Sarah Kunjummen

Sarah.jpg
Assistant Instructional Professor
Pronouns: she/her/hers

Biography

Assistant Instructional Professor, Master of Arts Program in the Humanities, Department of English Language and Literature, The College

I received my PhD in English from the University of Chicago in 2019, and have taught classes on ideas of freedom and agency in early modern Europe, on women's representation of the divine, and on early modern lyric. My undergraduate degrees from the University of Michigan are in English and Classical Languages, and my work focuses on sixteenth and seventeenth-century British literature, with particular interests in poetry, religion, classical reception and the digital humanities.
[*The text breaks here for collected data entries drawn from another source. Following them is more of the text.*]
(* ===== verification/ReportProofs.v ===== *)
(** * keystate.c: key checks and reports

    What the key checks, the keyboard report and the mouse report of
    src/keystate.c say about the held keys. *)

From S2P Require Import Prelude Hid Hardware K84cs Keystate KeystateReports Debounce KeystateProofs.

(** ** The keyboard report *)

Section KeyboardReport.
Context {H : Hardware} (cfg : config_view).

Definition active (k : key_state) : bool := state k && negb (hidden k).

(** HID codes of the keys that are down and not hidden, in slot order. *)
Definition active_codes (ll : layer_t) (l : list key_state) : list Z :=
  (fun k => extract_keycode cfg ll k HID) <$> filter (fun k => active k = true) l.

Lemma active_codes_cons ll k l :
  active_codes ll (k :: l) =
    if active k then extract_keycode cfg ll k HID :: active_codes ll l else active_codes ll l.
Proof.
  unfold active_codes. rewrite filter_cons. destruct (active k) eqn:Ha.
  - by rewrite decide_True.
  - by rewrite decide_False by congruence.
Qed.

Definition ordinary (h : Z) : Prop := h < HID_KEYBOARD_SC_LEFT_CONTROL.

#[global] Instance ordinary_dec h : Decision (ordinary h).
Proof. unfold ordinary. apply _. Defined.

(** A further key after six ordinary ones. *)
Definition overflow (hs : list Z) : Prop :=
  exists pre h post, hs = pre ++ h :: post /\
    length (filter ordinary pre) = KEYBOARDREPORT_KEY_COUNT.

Fixpoint overflow_from (used : nat) (hs : list Z) : bool :=
  match hs with
  | [] => false
  | h :: hs =>
      if (used =? KEYBOARDREPORT_KEY_COUNT)%nat then true
      else overflow_from (if bool_decide (ordinary h) then S used else used) hs
  end.

Lemma overflow_from_spec used hs :
  (used <= KEYBOARDREPORT_KEY_COUNT)%nat ->
  overflow_from used hs = true <->
  exists pre h post, hs = pre ++ h :: post /\
    (used + length (filter ordinary pre))%nat = KEYBOARDREPORT_KEY_COUNT.
Proof.
  revert used. induction hs as [|h hs IH]; intros used Hu; cbn [overflow_from].
  { split; [done|]. by intros ([] & h & post & Hx & _). }
  destruct (Nat.eqb_spec used 6) as [->|Hne].
  { split; [|done]. intros _. exists [], h, hs. rewrite filter_nil. done. }
  rewrite IH by (case_if; lia). split.
  - intros (pre & x & post & -> & Hl). exists (h :: pre), x, post. split; [done|].
    rewrite filter_cons. case_bool_decide; [rewrite decide_True by done|rewrite decide_False by done];
      cbn [length]; lia.
  - intros ([|h' pre] & x & post & Heq & Hl).
    + rewrite filter_nil in Hl. cbn in Hl. lia.
    + injection Heq as <- ->. exists pre, x, post. split; [done|]. rewrite filter_cons in Hl.
      case_bool_decide; [rewrite decide_True in Hl by done|rewrite decide_False in Hl by done];
        cbn [length] in Hl; lia.
Qed.

Definition modifier_bit (r : KeyboardReport_Data_t) (i : Z) : bool := Z.testbit (Modifier r) i.
Lemma format_key_valid key n :
  combination key n ->
  let '(valid, k) := macro_idx_format_key key n in
  valid = negb (n =? 0)%nat /\ (valid = true -> valid_key k) /\
  filter (fun x => x <> NO_KEY) k ≡ₚ take n key.
Proof.
  intros (Hk & Hn & Hf). destruct (format_key_spec key n Hk Hn) as (l & -> & Hp & _).
  assert (Hl : length l = n) by (rewrite Hp, length_take; lia).
  assert (Hf' : Forall (fun k => 0 <= k < NO_KEY) l) by (by rewrite Hp).
  assert (Hv : negb ((l ++ replicate (MACRO_MAX_KEYS - n) NO_KEY) !!! 0%nat =? NO_KEY) = negb (n =? 0)%nat).
  { destruct l as [|x l]; subst n; [done|]. cbn. apply Forall_cons in Hf' as [? _].
    rewrite (proj2 (Z.eqb_neq _ _)); [done|lia]. }
  split_and!; [done| |].
  - intros Ht. split; [split|].
    + rewrite length_app, length_replicate. lia.
    + apply Forall_app. split.
      * eapply Forall_impl; [exact Hf'|]. unfold is_u8. simpl. lia.
      * apply Forall_replicate. unfold is_u8. lia.
    + rewrite Hv in Ht. intros E. rewrite E in Hv. cbn in Hv. by rewrite Ht in Hv.
  - rewrite filter_app, (filter_none _ (replicate _ _)), app_nil_r.
    + rewrite filter_all; [done|]. eapply Forall_impl; [exact Hf'|]. simpl. lia.
    + apply Forall_replicate. by intros ?.
Qed.

(** ** The properties *)

(** C28: The macro index is a finite map. On a table whose used entries are a sorted prefix, the
    binary search returns the entry of a trigger exactly if the map has it; creating an absent
    trigger fails only on a full table and otherwise adds it and returns its entry; removing an
    entry deletes its trigger and nothing else; and the data set for an entry is the data read
    back and what the map then holds. Every operation leaves such a table. *)
Theorem macro_index_is_a_map `{H : Hardware, !HardwareOk H} u macro_index k :
  (0 < INDEX_COUNT)%nat -> index_repr u macro_index -> valid_key k ->
  match macro_idx_lookup k macro_index with
  | Some p => (p < length u)%nat /\ keys (macro_index !!! p) = k /\
              contents u !! k = Some (val (macro_index !!! p))
  | None =>
      contents u !! k = None /\
      let '(r, macro_index') := macro_idx_create k macro_index in
      match r with
      | None => length u = INDEX_COUNT /\ macro_index' = macro_index
      | Some r => exists u' v, index_repr u' macro_index' /\ length u' = S (length u) /\
                    (r < length u')%nat /\ keys (macro_index' !!! r) = k /\
                    val (macro_index' !!! r) = v /\ contents u' = <[k := v]> (contents u)
      end
  end /\
  (forall i, (i < length u)%nat ->
     (exists u', index_repr u' (macro_idx_remove i macro_index) /\ S (length u') = length u /\
        contents u' = delete (keys (macro_index !!! i)) (contents u)) /\
     (forall d, 0 <= data d < 0x8000 ->
        macro_idx_get_data i (macro_idx_set_data i d macro_index) = d /\
        exists u' w, index_repr u' (macro_idx_set_data i d macro_index) /\ length u' = length u /\
          val (macro_idx_set_data i d macro_index !!! i) = w /\
          contents u' = <[keys (macro_index !!! i) := w]> (contents u))).
Proof.
  intros Hc Hr Hk. split.
  - pose proof (lookup_spec u macro_index k Hr Hk) as Hlk.
    destruct (macro_idx_lookup k macro_index); [done|]. split; [done|].
    by apply create_spec.
  - intros i Hi. split; [by apply remove_spec|]. intros d Hd.
    split; [|by apply set_data_spec]. destruct Hr as (-> & _ & Hl).
    apply get_set_data; [rewrite table_length; lia|done].
Qed.

(** A table with two macros, on the K84CS. *)
Definition two_macros : list macro_idx_entry :=
  [mkIdxEntry [5; 7; NO_KEY; NO_KEY] 0; mkIdxEntry (single_key 9) 5].

Lemma two_macros_repr : index_repr two_macros (table two_macros).
Proof.
  split_and!; [done| |vm_compute; lia]. unfold two_macros.
  assert (H1 : valid_key [5; 7; NO_KEY; NO_KEY]).
  { split; [split; [done|]|by vm_compute]. repeat constructor; lia. }
  assert (H2 : valid_key (single_key 9)) by (apply single_key_valid; lia).
  apply sorted_entries_cons. split_and!; [done|by apply sorted_entries_singleton|].
  intros y ->%list_elem_of_singleton. by vm_compute.
Qed.

Lemma macro_index_is_a_map_witness :
  macro_idx_lookup (single_key 9) (table two_macros) = Some 1%nat /\
  macro_idx_lookup (single_key 3) (table two_macros) = None /\
  ((0 < length two_macros)%nat ->
   exists u', index_repr u' (macro_idx_remove 0 (table two_macros)) /\ S (length u') = 2%nat /\
     contents u' = delete [5; 7; NO_KEY; NO_KEY] (contents two_macros)).
Proof.
  split; [vm_compute; reflexivity|]. split; [vm_compute; reflexivity|]. intros Hl.
  assert (Hc : (0 < INDEX_COUNT)%nat) by (vm_compute; lia).
  assert (Hk : valid_key (single_key 3)) by (apply single_key_valid; lia).
  exact (proj1 (proj2 (macro_index_is_a_map two_macros (table two_macros) (single_key 3)
                         Hc two_macros_repr Hk) 0%nat Hl)).
Defined.

(** Formatting makes a combination canonical. A combination of at most four logical keys is
    accepted exactly if it has a key, and two combinations have the same formatted key exactly
    if they are permutations of each other: the order in which keys go down does not matter to
    the index, and different combinations never collide. *)
Theorem format_key_canonical (key1 key2 : list Z) (n1 n2 : nat) :
  combination key1 n1 -> combination key2 n2 ->
  (macro_idx_format_key key1 n1).1 = negb (n1 =? 0)%nat /\
  ((macro_idx_format_key key1 n1).1 = true -> valid_key (macro_idx_format_key key1 n1).2) /\
  ((macro_idx_format_key key1 n1).2 = (macro_idx_format_key key2 n2).2 <->
   take n1 key1 ≡ₚ take n2 key2).
Proof.
  intros H1 H2. pose proof (format_key_valid key1 n1 H1) as F1.
  pose proof (format_key_valid key2 n2 H2) as F2.
  destruct H1 as (Hk1 & Hn1 & _), H2 as (Hk2 & Hn2 & _).
  destruct (format_key_spec key1 n1 Hk1 Hn1) as (l1 & E1 & P1 & S1).
  destruct (format_key_spec key2 n2 Hk2 Hn2) as (l2 & E2 & P2 & S2).
  destruct (macro_idx_format_key key1 n1) as [v1 k1], (macro_idx_format_key key2 n2) as [v2 k2].
  destruct F1 as (-> & Hv & F1), F2 as (-> & _ & F2). cbn [fst snd] in *. split_and!; [done..|].
  split; intros E.
  - by rewrite <- F1, <- F2, E.
  - assert (l1 = l2) as -> by (apply Sorted_Permutation_eq; [done..|by rewrite P1, P2]).
    assert (n1 = n2) as En.
    { apply Permutation_length in E. rewrite !length_take in E. lia. }
    apply (f_equal snd) in E1, E2. cbn [snd] in *. by rewrite E1, E2, En.
Qed.

Lemma format_key_canonical_witness :
  (macro_idx_format_key [40; 12; 7; 7] 2).2 = [12; 40; NO_KEY; NO_KEY] /\
  ((macro_idx_format_key [40; 12; 7; 7] 2).1 = negb (2 =? 0)%nat /\
   ((macro_idx_format_key [40; 12; 7; 7] 2).1 = true -> valid_key (macro_idx_format_key [40; 12; 7; 7] 2).2) /\
   ((macro_idx_format_key [40; 12; 7; 7] 2).2 = (macro_idx_format_key [12; 40; 1; 1] 2).2 <->
    take 2 [40; 12; 7; 7] ≡ₚ take 2 [12; 40; 1; 1])).
Proof.
  split; [vm_compute; reflexivity|].
  apply (format_key_canonical [40; 12; 7; 7] [12; 40; 1; 1] 2 2); (split; [reflexivity|split; [lia|]]);
    apply (bool_decide_unpack _); vm_compute; exact I.
Defined.

(** Resetting the macro index makes it the table of the default macros: whatever it held,
    its entries are then exactly the single-key triggers of the default macros, in order, each
    with the offset at which [macros_reset_defaults] stores that macro. *)
Theorem index_defaults `{H : Hardware, !HardwareOk H} (live rest : list macro_def_info) (m : macro_def_info)
    (idx0 : list macro_idx_entry) :
  lkey m = NO_KEY -> Z.of_nat (length live) < 0xff ->
  Forall (fun d => 0 < lkey d < NO_KEY) live -> NoDup (map lkey live) ->
  length idx0 = INDEX_COUNT -> (length live < INDEX_COUNT)%nat ->
  exists u, index_repr u (macro_idx_reset_defaults (live ++ m :: rest) idx0) /\
    (forall k v, contents u !! k = Some v <->
       exists j d, live !! j = Some d /\ k = single_key (lkey d) /\ v = Z.of_nat j * 5).
Proof.
  intros Hm Hl Hf Hnd Hi Hc.
  destruct (reset_defaults_spec live rest m Hm Hl Hf Hnd idx0 Hi Hc) as (u & Hr & Hs & Hu).
  exists u. split; [done|]. intros k v. rewrite contents_lookup by done. rewrite Hu. split.
  - intros (j & d & Hj & _ & [= -> ->]). by exists j, d.
  - intros (j & d & Hj & -> & ->). exists j, d. split_and!; try done.
    rewrite Forall_forall in Hf. specialize (Hf d (list_elem_of_lookup_2 _ _ _ Hj)). lia.
Qed.

Lemma index_defaults_witness :
  let live := take 48 K84cs.macro_def_infos in
  exists u, index_repr u (macro_idx_reset_defaults (live ++ mkMacroDef NO_KEY [0; 0; 0] :: [])
                            (replicate INDEX_COUNT (mkIdxEntry [1; 2; 3; 4] 77))) /\
    (forall k v, contents u !! k = Some v <->
       exists j d, live !! j = Some d /\ k = single_key (lkey d) /\ v = Z.of_nat j * 5).
Proof.
  apply index_defaults.
  - reflexivity.
  - vm_compute. reflexivity.
  - apply (bool_decide_unpack _). vm_compute. exact I.
  - apply (bool_decide_unpack _). vm_compute. exact I.
  - reflexivity.
  - apply Nat.ltb_lt. vm_compute. reflexivity.
Defined.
My dissertation research argues that the trope of co-extension in three-dimensional space played a distinctive role in the depictions of intimacy created by seventeenth-century thinkers such as John Milton, Thomas Browne and Margaret Cavendish. These writers provide distinctive accounts of what, for an early modern subject, might be disappointing about life in the body, while paradoxically affirming its centrality for the creation of sociable selves. Recent work of mine includes an essay on the trends in the study of early modern women's writing, in the journal Criticism, and translations of George Herbert's Neo-Latin and Greek verse in a forthcoming Oxford University Press edition of his work. In my spare time, I enjoy exploring Chicago thrift stores, skating on the Midway ice rink, and perfecting my no-knead bread recipe. I am a member of Faculty Forward/SEIU Local 73, the contingent faculty union at the University of Chicago.